Co-artisan des accords de Nouméa de 1998, ancien haut-commissaire en Nouvelle-Calédonie, Alain Christnacht analyse les enjeux du scrutin à la veille du référendum d’autodétermination :
Quel que soit le résultat, l'État français a annoncé qu'il réunirait les forces politiques calédoniennes. Le Premier ministre Édoudard Philippe a d'ailleurs prévu de se rendre à Nouméa au lendemain du scrutin.
Les derniers sondages effectués sur le territoire donnent une nette victoire des partisans du "Non" crédité de 60 % à 69 % des voix. Mais le gouvernement reste prudent. Cela dit, une simple analyse démographique permet de prévoir ce rejet de la souveraineté, car les Kanaks, favorables à une sortie du giron français, composent moins de la moitié du corps électoral, tandis que les autres électeurs (Caldoches, Asiatiques...) y sont plutôt hostiles.
À cela s'ajoute la situation politique sur l'île. Les différentes composantes indépendantistes ne sont pas d'accord entre elles. Ainsi le Parti travailliste et son syndicat appellent à boycotter ce qu'ils qualifient de "farce électorale" qui entérine "la négation du peuple kanak", car seules les populations autochtones auraient dû voter, selon eux.
Si la Nouvelle-Calédonie accède à l'indépendance, elle deviendra un État pleinement souverain.
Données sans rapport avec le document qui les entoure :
(** ** Sending *)

Definition tcp_send_empty_ack (mem : nat -> bool) (p : tcp_pcb) : list pkt * tcp_pcb :=
  let optlen := if flag TF_TIMESTAMP p then LWIP_TCP_OPT_LENGTH p Opt.TF_SEG_OPTS_TS else 0 in
  let optlen := if Recv.sack_permitted (rx p) then LWIP_TCP_OPT_LENGTH p 0 else optlen in
  let '(ok, p) := alloc mem p in
  if ok then
    let p := set_rx (Recv.tcp_send_empty_ack true (rx p)) p in
    let '(h, d) := Dctcp.dctcp_send_empty (TCPH_HDRLEN_FLAGS_SET (5 + optlen / 4) TCP_ACK) (dctcp_pcb p) in
    let p := set_dctcp (Dctcp.dctcp d) p in
    let '(t, k) := Tlt.tlt_out_empty_ack (tlt_pcb p) in
    ([Pkt (snd_nxt (sn p)) 0 (TCPH_FLAGS h) k], set_tlt (Tlt.tlt t) p)
  else ([], p).

Definition tcp_output_segment (now : Z) (seg : tcp_seg) (p : tcp_pcb) : option (pkt * tcp_seg * tcp_pcb) :=
  let c := rx p in
  let dummy := LWIP_IS_DUMMY_SEGMENT seg in
  let p := if dummy then p
           else set_rx (Recv.Pcb (Recv.state c) (Recv.flags c) (Recv.rcv_nxt c) (Recv.rcv_wnd c)
                          (Recv.rcv_ann_wnd c) (Recv.rcv_wnd_max c) (u32 (Recv.rcv_nxt c + Recv.rcv_ann_wnd c))
                          (Recv.mss c) (Recv.ooseq c) (Recv.rcv_nxt c) (Recv.sack_permitted c)
                          (Recv.rcv_sack_block c)) p in
  let '(ds, d) := Dctcp.dctcp_send (Dctcp.Seg (tos p) (len seg) (hrf seg)) (dctcp_pcb p) in
  let p := set_dctcp (Dctcp.dctcp d) p in
  let seg := set_hrf (Dctcp.hrf ds) seg in
  '(t, ts) ← Tlt.tlt_out (tlt_pcb p)
               (Tlt.Seg (seqno seg) (len seg) (TCPH_FLAGS (hrf seg)) (Recv.rcv_nxt c) (Dctcp.tos ds));
  let p := set_tlt (Tlt.tlt t) p in
  let t := tm p in
  let p := if dummy then p
           else
             let t := if decide (rtime t = -1) then set_rtime 0 t else t in
             let t := if decide (rttest t = 0) then
                        Timers (rtime t) now (seqno seg) (t_rttupdated t) (sa t) (sv t) (rto t) (minrto t)
                          (nrtx t) (persist_cnt t) (persist_backoff t) (polltmr t)
                      else t in
             set_tm t p in
  Some (Pkt (seqno seg) (len seg) (TCPH_FLAGS (hrf seg)) (Tlt.seg_tos ts), seg, p).

(** [seg->seqno - pcb->lastack + seg->len] *)
Definition win_end (p : tcp_pcb) (seg : tcp_seg) : Z := u32 (seqno seg - lastack (sn p) + len seg).

Definition tcp_do_output_nagle (p : tcp_pcb) : bool :=
  let q := qs p in
  bool_decide (unacked q = [])
  || ctrue (Z.land (Recv.flags (rx p)) (Z.lor TF_NODELAY TF_INFR))
  || match unsent q with
     | [] => false
     | s :: l => negb (bool_decide (l = [])) || bool_decide (len s >= Recv.mss (rx p))
     end
  || bool_decide (snd_buf q = 0) || bool_decide (snd_queuelen q >= max_tcp_snd_queuelen q).

(** The Nagle (Minshall) test of the first unsent segment; [None] is [break]. *)
Definition nagle (force : bool) (seg : tcp_seg) (rest : list tcp_seg) (p : tcp_pcb) : option tcp_pcb :=
  if negb force && negb (tcp_do_output_nagle p) && negb (LWIP_IS_DUMMY_SEGMENT seg)
     && negb (flag (Z.lor TF_NAGLEMEMERR TF_FIN) p) then
    let l := match unacked (qs p) with s :: _ => len s | [] => 0 end in
    if decide (snd_sml_snt (sn p) > l) then None
    else
      let n := match rest with s :: _ => len s | [] => 0 end in
      Some (if decide (n + len seg <= snd_sml_add (sn p)) then set_sn (set_snd_sml_snt (snd_sml_add (sn p)) (sn p)) p else p)
  else Some p.

(** "Send ack now if the packet is a dummy packet". *)
Definition dummy_ack (mem : nat -> bool) (seg : tcp_seg) (p : tcp_pcb) : list pkt * tcp_pcb :=
  if LWIP_IS_DUMMY_SEGMENT seg && flag (Z.lor TF_ACK_DELAY TF_ACK_NOW) p then tcp_send_empty_ack mem p else ([], p).

(** The acknowledgement rides on the segment. *)
Definition piggyback (seg : tcp_seg) (p : tcp_pcb) : tcp_seg * tcp_pcb :=
  if decide (Recv.state (rx p) = Recv.SYN_SENT) then (seg, p)
  else (set_hrf (TCPH_SET_FLAG (hrf seg) TCP_ACK) seg, clear_flags (Z.lor TF_ACK_DELAY TF_ACK_NOW) p).

(** The body of the loop for a segment that is sent: [rest] follows it. *)
Definition output_one (mem : nat -> bool) (now : Z) (force : bool) (seg : tcp_seg) (rest : list tcp_seg) (p : tcp_pcb)
  : option (list pkt * tcp_pcb) :=
  let p := set_qs (set_unsent rest (qs p)) p in
  let dummy := LWIP_IS_DUMMY_SEGMENT seg in
  let '(out, p) := dummy_ack mem seg p in
  let '(seg, p) := piggyback seg p in
  '(k, seg, p) ← tcp_output_segment now seg p;
  let nxt := u32 (seqno seg + TCP_TCPLEN seg) in
  let p := if TCP_SEQ_LT (snd_nxt (sn p)) nxt && negb dummy then set_sn (set_snd_nxt nxt (sn p)) p else p in
  q ← (if negb force && bool_decide (TCP_TCPLEN seg > 0) then
         if dummy then
           let q := qs p in
           Some (set_snd_queuelen (u32 (snd_queuelen q - pbuf_clen seg))
                   (set_snd_buf (u32 (snd_buf q + len seg)) (set_snd_lbb (u32 (snd_lbb q - len seg)) q)))
         else queue_unacked seg (qs p)
       else Some (qs p));
  Some (out ++ [k], set_qs q p).

(** The loop of [tcp_output]. *)
Fixpoint output_loop (fuel : nat) (mem : nat -> bool) (now wnd : Z) (force : bool) (p : tcp_pcb)
  : option (list pkt * tcp_pcb) :=
  match unsent (qs p) with
  | [] => Some ([], p)
  | seg0 :: _ =>
    match fuel with
    | O => None
    | S fuel =>
      p ← (if negb force && bool_decide (unacked (qs p) = []) && ctrue wnd && bool_decide (win_end p seg0 > wnd)
           then tcp_split_segment mem wnd p else Some p);
      match unsent (qs p) with
      | [] => None
      | seg :: rest =>
        if bool_decide (win_end p seg <= wnd) || force then
          match nagle force seg rest p with
          | None => Some ([], p)
          | Some p =>
            '(out, p) ← output_one mem now force seg rest p;
            '(out', p) ← output_loop fuel mem now wnd force p;
            Some (out ++ out', p)
          end
        else Some ([], p)
      end
    end
  end.

(** The first unacknowledged segment that holds the position (compared as
    plain integers). *)
Definition find_target (sq : Z) (l : list tcp_seg) : option tcp_seg :=
  list_find (fun s => seqno s <= sq /\ sq <= u32 (seqno s + len s)) l ≫= fun x => Some x.2.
Ce qui consituera une première depuis l'indépendance de Djibouti en 1977 et du Vanuatu en 1980.
Cette indépendance se traduira par le transfert des compétences régaliennes. Mais, prévient Matignon, il y a aura "une période de transition". Tout ne sera pas transféré du jour au lendemain. La Nouvelle-Calédonie pourra aussi prétendre à un siège à l'ONU et gèrera l'organisation de la citoyenneté en nationalité.
La Nouvelle-Calédonie restera une collectivité française avec son statut particulier défini dans l'Accord de Nouméa, le titre XIII de la Constitution et la loi organique statutaire du 19 mars 1999.
La population conservera la nationalité et la citoyenneté française et européenne, et l'Etat français continuera à exercer les compétences régaliennes.
Des élections pour renouveler le congrès du territoire auront lieu en mai 2019. A l'issue de ces élections, si un tiers des membres du congrès le demande, un deuxième référendum portant sur la même question sera organisé dans les dix-huit mois qui suivent cette demande. En cas de nouveau vote du "Non", il pourra être suivi d'un troisième référendum.